Afghan Star, which airs on Tolo (one of the Moby channels), is the most popular program in Afghanistan. Mohseni is the Executive Producer. It is the Afghan version of Dancing with the Stars. 40% of Tolo’s employees are women. Mohseni has been denounced as “un-Islamic” by fundamentalists for allowing women to appear alongside men on his radio and TV networks, for showing Indian soap operas featuring unveiled women, and for allowing women to compete with men on one of Tolo TV’s hit shows, “Afghan Star.” He’s been threatened with arrest, because his journalists aggressively report on government incompetence, vote fraud, and rampant corruption... He is implacably opposed to the Taliban and staunchly pro-American, provoking accusations that he’s an American agent. And his outspoken criticism of Pakistan for treating Afghanistan as “a satellite state” enrages Pakistani officials... His affluence was betrayed only by a silver wristwatch, which he described as “the cheapest Rolex.” Under the Taliban, all musical performances and TV were banned, as were cricket matches and independently reported news. Aside from some daring citizens who listened to shortwave radio, there was only state-owned radio, Voice of Sharia. “Everything you take for granted in the West”—electricity, computers and people who know how to use them, transmitters, announcers trained in speaking into a microphone, a music library, transportation, security—“we had to supply ourselves,” Mohseni says. Mohseni insisted, “If the public uses these programs with enthusiasm and they are popular, then obviously the public seems to be ready for these types of programs.” He now says, “One can be accused of being arrogant, of imposing something alien. From time to time, we would make the mistake of doing that.” But, he says, “I grew up listening to women on the radio. I don’t think it was alien.

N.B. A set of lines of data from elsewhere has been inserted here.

Lemma add_holds w groups current o s :
  writer_holds w groups current -> is_section o s -> PaneSection_wf s ->
  can_take_section_bytes w (compute_byte_count_bound o) = true ->
  writer_holds (add_section o w) groups (current ++ [s]).
Proof.
  intros [H1 H2 H3 H4 H5 H6 [H7 H7'] H8 H9 H10] Ho Hwf Hfit. pose proof (write_section_bound o s Ho Hwf) as Hb.
  destruct Ho as [E1 E2 E3 E4].
  assert (writer_section_bytes (add_section o w) = ((current ++ [s]) ≫= write_section)) as Hbytes.
  { unfold add_section. cbn [writer_section_bytes]. rewrite bind_app, H5, E1, E2, E3, E4. f_equal.
    simpl. by rewrite app_nil_r. }
  split; [done|done|done|done|done| | | |done|done].
  - unfold add_section. cbn [section_count]. rewrite H6, length_app. simpl. lia.
  - split; [done|]. apply Forall_app. by split; [|constructor].
  - unfold can_take_section_bytes in *. rewrite Hbytes, bind_app, frame_bytes_app, <- H5.
    change ([s] ≫= write_section) with (write_section s ++ []). rewrite app_nil_r. apply N.leb_le in Hfit. apply N.leb_le. change (opening_bytes (add_section o w)) with (opening_bytes w).
    change (maximum_part_byte_count (add_section o w)) with (maximum_part_byte_count w). lia.
Qed.
(** *** The loops *)

Context (Hmaximum : 128 <= maximum /\ is_u64 maximum).

Lemma values_counted {A} (write : A -> list N) values :
  (forall a, write a <> []) -> byte_count (values ≫= write) <= maximum -> is_u64 (N.of_nat (length values)).
Proof.
  intros Hne Hle. pose proof (written_at_least write values Hne). unfold byte_count, is_u64 in *. lia.
Qed.

Lemma current_counted w groups current : writer_holds w groups current -> is_u64 (N.of_nat (length current)).
Proof.
  intros [H1 H2 H3 H4 H5 H6 H7 H8 _ _]. apply (values_counted write_section); [apply write_section_not_nil|].
  unfold can_take_section_bytes in H8. apply N.leb_le in H8. rewrite H1, H5 in H8. lia.
Qed.

(** The room a part has for a section of a pane in progress. *)
Lemma room_counted w o s :
  maximum_part_byte_count w = maximum -> is_section o s ->
  can_take_section_bytes w (compute_byte_count_bound o) = true ->
  is_u64 (N.of_nat (length (section_instructions s))).
Proof.
  intros Hmax [E1 E2 E3 E4] Hfit. apply (values_counted encode_row_instruction); [apply encode_row_instruction_not_nil|].
  unfold can_take_section_bytes, compute_byte_count_bound in Hfit. apply N.leb_le in Hfit. rewrite Hmax, E3 in Hfit. lia.
Qed.

(** An instruction with no room in a part of its own. *)
Definition too_large (i : RowInstruction) : Prop :=
  maximum < PART_FRAME_BYTE_COUNT + SECTION_FRAME_BYTE_COUNT + 1 + byte_count (encode_row_instruction i).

I think the Taliban period is an aberration in terms of our culture and history.”
  • Transcript

TRANSCRIPT

Saad Mohseni: In Afghanistan, most households have one television set, so it’s general entertainment.  They're mostly general entertainment channels and slight sort of slightly female skewed, but programs appeal basically to families.  So in a place like Afghanistan people gather around the television set a bit like in the 1950s in the US.  It’s the thing to do to have dinner, watch television, discuss the programs and then go to sleep.  And people really have nothing much else to do besides watch television.  People can’t go to restaurants.  They can’t go to the theater.  Even going to relatives’ homes in some parts of the country is just out of the question.  So television becomes a sort of focal point in a household.  And also I think people just can’t afford to do things besides watch television.  I mean, I think even in the US, for example, sort of the poorer, the less affluent suburbs penetration of cable is much higher than say the Upper East Side of New York because people have other things to do on the Upper East Side of New York.

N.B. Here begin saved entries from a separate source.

Lemma reads_some_ext {A} k (P : A -> Prop) (m m' : part_reader A) :
  (forall bytes, Forall is_byte bytes -> m' bytes = m bytes) -> reads_some k P m -> reads_some k P m'.
Proof.
  intros Heq Hm bytes Hb. rewrite Heq by done. pose proof (Hm bytes Hb) as H.
  destruct (m bytes) as [[e|[a rest]]|]; [| |done]; cbn in *.
  - destruct H as [[-> (more & Hmore & Hne)]|[Hfault Hmore]]; [left|right]; split; [done| |done|].
    + exists more. split; [done|]. by rewrite Heq by (by apply Forall_app).
    + intros more H. rewrite Heq by (by apply Forall_app). by apply Hmore.
  - destruct H as (Ha & taken & -> & Hl & Hr). split; [done|]. exists taken. split_and!; [done|done|].
    intros rest' H. apply Forall_app in Hb as [Hb _]. rewrite Heq by (by apply Forall_app). by apply Hr.
Qed.

(** A count of values that each take a byte is read in as many rounds as there
    are bytes: more fuel changes nothing. *)
Lemma times_fuel {A} (P : A -> Prop) (step : part_reader A) fuel fuel' count bytes :
  reads_some 1 P step -> Forall is_byte bytes -> (length bytes < fuel)%nat -> (length bytes < fuel')%nat ->
  read_times fuel count step bytes = read_times fuel' count step bytes.
Proof.
  intros Hstep. revert fuel' count bytes.
  induction fuel as [|fuel IH]; intros [|fuel'] count bytes Hb Hf Hf'; [lia..|].
  cbn [read_times]. destruct (count =? 0); [done|]. unfold mbind, part_reader_bind.
  pose proof (Hstep bytes Hb) as H. destruct (step bytes) as [[e|[a rest]]|]; [done| |done]. cbn in *.
  destruct H as (_ & taken & -> & Hl & _). rewrite length_app in *. apply Forall_app in Hb as [_ Hb].
  by rewrite (IH fuel' _ rest) by (done || lia).
Qed.

Lemma sequence_reads_some {A} (P : A -> Prop) (step : part_reader A) count :
  reads_some 1 P step ->
  reads_some 0 (fun values => Forall P values /\ count = N.of_nat (length values)) (read_sequence count step).
Proof.
  intros Hstep. induction count as [|count IH] using N.peano_ind; [by apply reads_some_ret|].
  apply (reads_some_ext _ _ (a ← step; values ← read_sequence count step; part_ret (a :: values))).
  { intros bytes Hb. unfold read_sequence at 1. cbn [read_times]. rewrite (proj2 (N.eqb_neq _ _)) by lia.
    unfold mbind, part_reader_bind. pose proof (Hstep bytes Hb) as H.
    destruct (step bytes) as [[e|[a rest]]|]; [done| |done]. cbn in *.
    destruct H as (_ & taken & -> & Hl & _). rewrite length_app in *. apply Forall_app in Hb as [_ Hb].
    unfold read_sequence. replace (N.succ count - 1) with count by lia.
    by rewrite (times_fuel P step _ (S (length rest)) count rest) by (done || lia). }
  eapply reads_some_then; [exact Hstep|lia|intros a Ha].
  eapply reads_some_then; [exact IH|lia|intros values [Hv ->]].
  apply reads_some_ret. split; [by constructor|]. cbn [length]. lia.
Qed.

(** The flags of a byte, bit by bit. *)
Lemma byte_cases (test : N -> bool) b :
  forallb (fun n => test (N.of_nat n)) (seq 0 256) = true -> is_byte b -> test b = true.
Proof.
  intros H Hb. rewrite forallb_forall in H. specialize (H (N.to_nat b)). rewrite N2Nat.id in H.
  apply H. apply in_seq. unfold is_byte, U8_MODULUS in Hb. lia.
Qed.

Lemma flag_bits b : is_byte b ->
  has_flag b (N.shiftl 1 0) = N.testbit b 0 /\ has_flag b (N.shiftl 1 1) = N.testbit b 1
  /\ has_flag b (N.shiftl 1 2) = N.testbit b 2
  /\ has_unknown_flag b 7 = (8 <=? b) /\ has_unknown_flag b 3 = (4 <=? b).
Proof.
  intros Hb. split_and!; apply Bool.eqb_prop;
    [apply (byte_cases (fun b => Bool.eqb (has_flag b (N.shiftl 1 0)) (N.testbit b 0)))
    |apply (byte_cases (fun b => Bool.eqb (has_flag b (N.shiftl 1 1)) (N.testbit b 1)))
    |apply (byte_cases (fun b => Bool.eqb (has_flag b (N.shiftl 1 2)) (N.testbit b 2)))
    |apply (byte_cases (fun b => Bool.eqb (has_unknown_flag b 7) (8 <=? b)))
    |apply (byte_cases (fun b => Bool.eqb (has_unknown_flag b 3) (4 <=? b)))]; done.
Qed.

Lemma window_reads_some flags :
  is_byte flags ->
  reads_some 0 (fun window => forall w, window = Some w ->
    window_column_count w <= U16_MAX /\ window_row_count w <= U16_MAX /\ is_u64 (view_row_offset w))
    (read_pane_window flags).
Proof.
  intros Hb. destruct (flag_bits flags Hb) as (_ & F1 & F2 & _). unfold read_pane_window.
  unfold SECTION_HAS_WINDOW_FLAG, SECTION_RESETS_ROWS_FLAG. rewrite F1, F2. reads.
  - apply reads_some_ret. by intros w [= <-].
  - apply reads_some_fail. intros ?. right. left. split; [done|]. right. right. by split.
  - by apply reads_some_ret.
Qed.
#[local] Hint Resolve window_reads_some : reads.

Lemma header_reads_some flags : is_byte flags -> reads_some 1 PaneHeader_wf (read_pane_header flags).
Proof.
  intros Hb. unfold read_pane_header. reads; [|apply reads_some_ret; by split].
  apply reads_some_fail. intros ?. right. right. split; [done|].
  match goal with H : is_byte ?c, H' : has_unknown_flag ?c _ = true |- _ =>
    destruct (flag_bits c H) as (_ & _ & _ & _ & F); change (N.lor _ _) with 3 in H'; rewrite F in H'; by apply N.leb_le in H' end.
Qed.
#[local] Hint Resolve header_reads_some : reads.

Lemma from_be_bytes_bound bytes :
  Forall is_byte bytes -> from_be_bytes bytes < U8_MODULUS ^ N.of_nat (length bytes).
Proof.
  unfold from_be_bytes. induction bytes as [|b bytes IH] using rev_ind; [done|]. intros H.
  apply Forall_app in H as [Hbs Hb]. apply Forall_cons in Hb as [Hb _]. rewrite foldl_app, length_app. cbn [foldl length].
  rewrite Nat.add_1_r, Nat2N.inj_succ, N.pow_succ_r'. specialize (IH Hbs). unfold is_byte in Hb.
  apply N.lt_le_trans with ((foldl (fun x b => x * U8_MODULUS + b) 0 bytes + 1) * U8_MODULUS). { lia. }
  rewrite (N.mul_comm U8_MODULUS). apply N.mul_le_mono_r. lia.
Qed.

(** A section as it was read. *)
Record decoded_section (s : PaneSection) : Prop :=
  { ds_id : section_pane_id s < U8_MODULUS ^ 16;
    ds_header h : section_header s = Some h -> PaneHeader_wf h;
    ds_instructions : Forall decoded_instruction (section_instructions s) }.

Lemma section_reads_some : reads_some 1 decoded_section read_pane_section.
Proof.
  unfold read_pane_section. eapply reads_some_then; [apply (bytes_read_some 16)|simpl; lia|]. intros id [Hid Hb].
  assert (from_be_bytes id < U8_MODULUS ^ 16) as Hlt.
  { pose proof (from_be_bytes_bound id Hb) as H. unfold byte_count in Hid. by rewrite Hid in H. }
  eapply reads_some_then; [apply byte_reads_some|lia|]. intros flags Hflags. cbv zeta.
  destruct (flag_bits flags Hflags) as (F0 & _ & _ & F7 & _). change (N.lor SECTION_OPENS_PANE_FLAG _) with 7.
  unfold SECTION_OPENS_PANE_FLAG. rewrite F0, F7.
  destruct (_ || _) eqn:E.
  { apply reads_some_fail. intros ?. right. left. split; [done|]. apply orb_true_iff in E as [E|E]; bools; [by left|right; left; by split]. }
  eapply (reads_some_then 0 0 (fun header => forall h, header = Some h -> PaneHeader_wf h)); [|lia|].
  { reads; apply reads_some_ret; [|done]. by intros h [= <-]. }
  intros header Hh. eapply reads_some_then; [apply varint_reads_some|lia|]. intros count _.
  eapply reads_some_then; [by apply sequence_reads_some, instruction_reads_some|lia|]. intros is_ [H _].
  apply reads_some_ret. by split.
Qed.

(** ** Payloads *)

(** The bytes of an image chunk's head. *)
Lemma image_head_length transfer_id offset is_last :
  length (build_image_chunk_frame_head transfer_id offset is_last) = IMAGE_CHUNK_FRAME_HEAD_BYTE_COUNT.
Proof.
  unfold build_image_chunk_frame_head. cbn [length]. by rewrite !length_app, !to_be_bytes_length.
Qed.

Lemma to_from_be_bytes bytes :
  Forall is_byte bytes -> to_be_bytes (length bytes) (from_be_bytes bytes) = bytes.
Proof.
  unfold from_be_bytes. induction bytes as [|b bytes IH] using rev_ind; [done|]. intros H.
  apply Forall_app in H as [Hbs Hb]. apply Forall_cons in Hb as [Hb _]. specialize (IH Hbs).
  rewrite foldl_app, length_app, Nat.add_1_r. cbn [foldl to_be_bytes]. set (x := foldl _ _ _) in *.
  rewrite N.div_add_l by done. rewrite N.div_small by done. rewrite N.add_0_r, IH.
  rewrite N.add_comm, N.Div0.mod_add, N.mod_small by done. done.
Qed.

So for us the important thing is to keep it fairly general.  Now of course the market will become fragmented as people have access to more television sets, to internet and so forth, and we’re already recognizing that, so we’ve launched a 24 hours news channel, for example, in Afghanistan.  As we see things we'll probably have a sports channel.  We’ll probably have a children’s channel in the years ahead.

In Iran it’s a little bit different.  Television penetration is very high.  It’s something like 80% of the population has access to satellite.  A lot of households have more than one television set and so although most of the programs we do declare that they are sort of family types of soap operas and programs, but it’s more female skewed than our channel in Afghanistan.  That’s what the advertisers like, and we believe that the bulk of the viewers in a place like Iran are women.  And so it purely depends on the market.  Afghanistan is very—it’s a very unique case, sort of frozen in time.  

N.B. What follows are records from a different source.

(* ===== verification/PaintedSender.v ===== *)
(** * The writer of painted updates
    ([crates/koshi-runtime/src/runtime/painted_update.rs])

    [PaintedUpdateSender]: what one connection's writer sent last, and the
    update that turns it into the next snapshot. An [Arc] is a value with the
    address it lives at, and [Arc::ptr_eq] compares addresses. The JSON library
    and the part of a frame that is JSON are parameters. *)

From S2P Require Import Prelude Varint Cell Snapshot PaintedUpdate.
From stdpp Require Import strings gmap options.
#[local] Open Scope N_scope.

(** ** Snapshots *)

(** [Arc<A>]. *)
Record Shared (A : Type) := MkShared { address : N; shared_value : A }.
Arguments MkShared {_} address shared_value.
Arguments address {_} _.
Arguments shared_value {_} _.

Definition ptr_eq {A} (a b : Shared A) : bool := address a =? address b.

Abbreviation SharedRow := (Shared RowSnapshot).

Definition get_encoded_row_bytes (r : SharedRow) : list N := encoded_row_bytes (shared_value r).

Inductive CursorShape := CursorBlock | CursorUnderline | CursorBar.

Record CursorSnapshot := MkCursorSnapshot
  { snapshot_row_index : N;
    snapshot_column_index : N;
    is_snapshot_visible : bool;
    is_snapshot_blinking : bool;
    snapshot_shape : option CursorShape }.

Record GridView (R : Type) := MkGridView
  { view_rows : list R; view_column_count : N; grid_view_row_offset : N }.
Arguments MkGridView {_} view_rows view_column_count grid_view_row_offset.
Arguments view_rows {_} _.
Arguments view_column_count {_} _.
Arguments grid_view_row_offset {_} _.

(** The fields of a [PaneSnapshot] that an update reads. *)
Record PaneSnapshot := MkPaneSnapshot
  { snapshot_pane_id : N;
    cursor_snapshot : CursorSnapshot;
    terminal_grid_view : option (GridView SharedRow);
    is_on_alternate_screen : bool;
    snapshot_top_row_index : N;
    snapshot_retained_line_count : N }.

(** ** One pane *)

Record SentPane := MkSentPane
  { sent_pane_header : PaneHeader;
    sent_on_alternate_screen : bool;
    sent_rows : list SharedRow }.

Definition build_pane_cursor (c : CursorSnapshot) : PaneCursor :=
  MkPaneCursor (snapshot_row_index c) (snapshot_column_index c) (is_snapshot_visible c) (is_snapshot_blinking c)
    ((fun shape => match shape with CursorBlock => Block | CursorUnderline => Underline | CursorBar => Bar end)
       <$> snapshot_shape c).

Definition row_kept (held : list SharedRow) (shown_row_index : nat) (shown_row : SharedRow) : bool :=
  match held !! shown_row_index with
  | Some held_row =>
      ptr_eq held_row shown_row
        || bool_decide (get_encoded_row_bytes held_row = get_encoded_row_bytes shown_row)
  | None => false
  end.

(** The collected map: of two rows at one address the later index stays. *)
Definition build_held_row_index (held : list SharedRow) : gmap N N :=
  foldl (fun held_row_index_by_address row => <[address row.2 := N.of_nat row.1]> held_row_index_by_address)
    ∅ (enumerate held).

(** [match row_instructions.last_mut()] of a kept row, and of a copied one. *)
Definition push_keep (row_instructions : list RowInstruction) : list RowInstruction :=
  match last row_instructions with
  | Some (Keep row_count) => removelast row_instructions ++ [Keep (row_count + 1)]
  | _ => row_instructions ++ [Keep 1]
  end.

Definition push_copy (source_row_index : N) (row_instructions : list RowInstruction) : list RowInstruction :=
  match last row_instructions with
  | Some (Copy run_source_row_index row_count) =>
      if run_source_row_index + row_count =? source_row_index
      then removelast row_instructions ++ [Copy run_source_row_index (row_count + 1)]
      else row_instructions ++ [Copy source_row_index 1]
  | _ => row_instructions ++ [Copy source_row_index 1]
  end.

(** The loop over the shown rows, the map built from the held ones. *)
Fixpoint compute_row_instructions_loop (held : list SharedRow) (held_row_index_by_address : gmap N N)
    (shown_row_index : nat) (shown : list SharedRow) (row_instructions : list RowInstruction) : list RowInstruction :=
  match shown with
  | [] => row_instructions
  | shown_row :: shown =>
      compute_row_instructions_loop held held_row_index_by_address (S shown_row_index) shown
        (if row_kept held shown_row_index shown_row then push_keep row_instructions
         else
           match held_row_index_by_address !! address shown_row with
           | Some source_row_index => push_copy source_row_index row_instructions
           | None => row_instructions ++ [New (get_encoded_row_bytes shown_row)]
           end)
  end.

Definition compute_row_instructions (held shown : list SharedRow) : list RowInstruction :=
  compute_row_instructions_loop held (build_held_row_index held) 0 shown [].

(** The rows the writer may build on: those of the same screen and size. *)
Definition held_rows (p : PaneSnapshot) (g : GridView SharedRow) (row_count : N) (sent : option SentPane)
    : option (list SharedRow) :=
  sent_pane ← sent;
  window ← pane_window (sent_pane_header sent_pane);
  if eqb (sent_on_alternate_screen sent_pane) (is_on_alternate_screen p)
     && ((window_column_count window =? view_column_count g) && (window_row_count window =? row_count))
  then Some (sent_rows sent_pane) else None.

(** [None]: a window of more rows than a [u16] counts panics. *)
Definition build_pane_update (p : PaneSnapshot) (sent : option SentPane) : option PaneUpdate :=
  '(window, row_instructions) ←
    match terminal_grid_view p with
    | None => Some (None, [])
    | Some g =>
        row_count ← u16_try_from (N.of_nat (length (view_rows g)));
        let held := held_rows p g row_count sent in
        Some (Some (MkPaneWindow (view_column_count g) row_count (grid_view_row_offset g)
                      (bool_decide (held = None))),
              compute_row_instructions (default [] held) (view_rows g))
    end;
  Some (MkPaneUpdate (snapshot_pane_id p)
    (MkPaneHeader (build_pane_cursor (cursor_snapshot p)) (snapshot_top_row_index p)
       (snapshot_retained_line_count p) window)
    row_instructions).

Definition is_keep (i : RowInstruction) : bool := match i with Keep _ => true | _ => false end.

Definition is_pane_update_unchanged (u : PaneUpdate) (sent : option SentPane) : bool :=
  match sent with
  | Some sent_pane =>
      bool_decide (sent_pane_header sent_pane = update_header u) && forallb is_keep (update_instructions u)
  | None => false
  end.

(** The record of what was sent for one pane. *)
Definition build_sent_pane (p : PaneSnapshot) (u : PaneUpdate) : SentPane :=
  let h := update_header u in
  MkSentPane
    (MkPaneHeader (header_cursor h) (view_top_row_index h) (retained_line_count h)
       ((fun w => MkPaneWindow (window_column_count w) (window_row_count w) (view_row_offset w) false) <$> pane_window h))
    (is_on_alternate_screen p)
    (match terminal_grid_view p with Some g => view_rows g | None => [] end).

(** ** The connection *)

Section sender.
Context {PaintedFrame PlacementPreview : Type}.
(** [serde_json::to_vec] of a frame, and of the preview built for the wire. *)
Context (frame_json : PaintedFrame -> list N).
Context (preview_json : PlacementPreview -> list N).

Record RenderSnapshot := MkRenderSnapshot
  { pane_snapshots : list PaneSnapshot; placement_preview : option (Shared PlacementPreview) }.

Record PaintedUpdateSender := MkPaintedUpdateSender
  { sent_structure_json_bytes : list N;
    sent_placement_preview : option (Shared PlacementPreview);
    sent_pane_by_id : gmap N SentPane;
    next_update_sequence : N }.

Definition new_sender : PaintedUpdateSender := MkPaintedUpdateSender [] None ∅ 1.

Definition get_last_update_sequence (s : PaintedUpdateSender) : N := next_update_sequence s - 1.

Definition compute_placement_preview_update (r : RenderSnapshot) (s : PaintedUpdateSender)
    : PlacementPreviewUpdate (list N) :=
  match placement_preview r, sent_placement_preview s with
  | None, None => PreviewUnchanged
  | None, Some _ => PreviewCleared
  | Some preview, Some sent_preview =>
      if ptr_eq preview sent_preview then PreviewUnchanged
      else PreviewReplaced (preview_json (shared_value preview))
  | Some preview, None => PreviewReplaced (preview_json (shared_value preview))
  end.

Definition is_preview_unchanged (u : PlacementPreviewUpdate (list N)) : bool :=
  match u with PreviewUnchanged => true | _ => false end.

(** The loop over the panes. *)
Fixpoint build_pane_updates (sent_pane_by_id : gmap N SentPane) (panes : list PaneSnapshot)
    : option (list PaneUpdate) :=
  match panes with
  | [] => Some []
  | p :: panes =>
      u ← build_pane_update p (sent_pane_by_id !! snapshot_pane_id p);
      pane_updates ← build_pane_updates sent_pane_by_id panes;
      Some (u :: pane_updates)
  end.

Definition is_every_pane_unchanged (sent_pane_by_id : gmap N SentPane) (pane_updates : list PaneUpdate) : bool :=
  forallb (fun u => is_pane_update_unchanged u (sent_pane_by_id !! update_pane_id u)) pane_updates.

Definition record_sent_panes (panes : list PaneSnapshot) (pane_updates : list PaneUpdate) : gmap N SentPane :=
  foldl (fun sent_pane_by_id pane =>
    <[snapshot_pane_id pane.1 := build_sent_pane pane.1 pane.2]> sent_pane_by_id) ∅ (zip panes pane_updates).

(** The payloads, if any, and the sender after; an error leaves it as it was. *)
Definition build_update_frames (r : RenderSnapshot) (f : PaintedFrame) (is_update_required : bool)
    (s : PaintedUpdateSender) : outcome PaintedUpdateEncodeError (option (list (list N)) * PaintedUpdateSender) :=
  let structure_json_bytes := frame_json f in
  let is_structure_unchanged := bool_decide (structure_json_bytes = sent_structure_json_bytes s) in
  let preview_update := compute_placement_preview_update r s in
  match build_pane_updates (sent_pane_by_id s) (pane_snapshots r) with
  | None => panicked
  | Some pane_updates =>
      if is_structure_unchanged && is_preview_unchanged preview_update
         && is_every_pane_unchanged (sent_pane_by_id s) pane_updates && negb is_update_required
      then ok (None, s)
      else
        part_payloads ← encode_painted_update (next_update_sequence s)
          (if is_structure_unchanged then None else Some structure_json_bytes) preview_update pane_updates;
        ok (Some part_payloads,
            MkPaintedUpdateSender structure_json_bytes (placement_preview r)
              (record_sent_panes (pane_snapshots r) pane_updates) (next_update_sequence s + 1))
  end.
End sender.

We had the opportunity to go in there and obviously we’re seeing things resemble, as I said, the US in the 1950s, but the change, the rate of change is sort of very much accelerated.  I mean, Afghanistan will resemble the western world vis-à-vis media probably in the next five to ten years, so what was achieved in the west over a 50, 60 year period we’ll see happen in Afghanistan over a very short period of time, probably ten years I would say.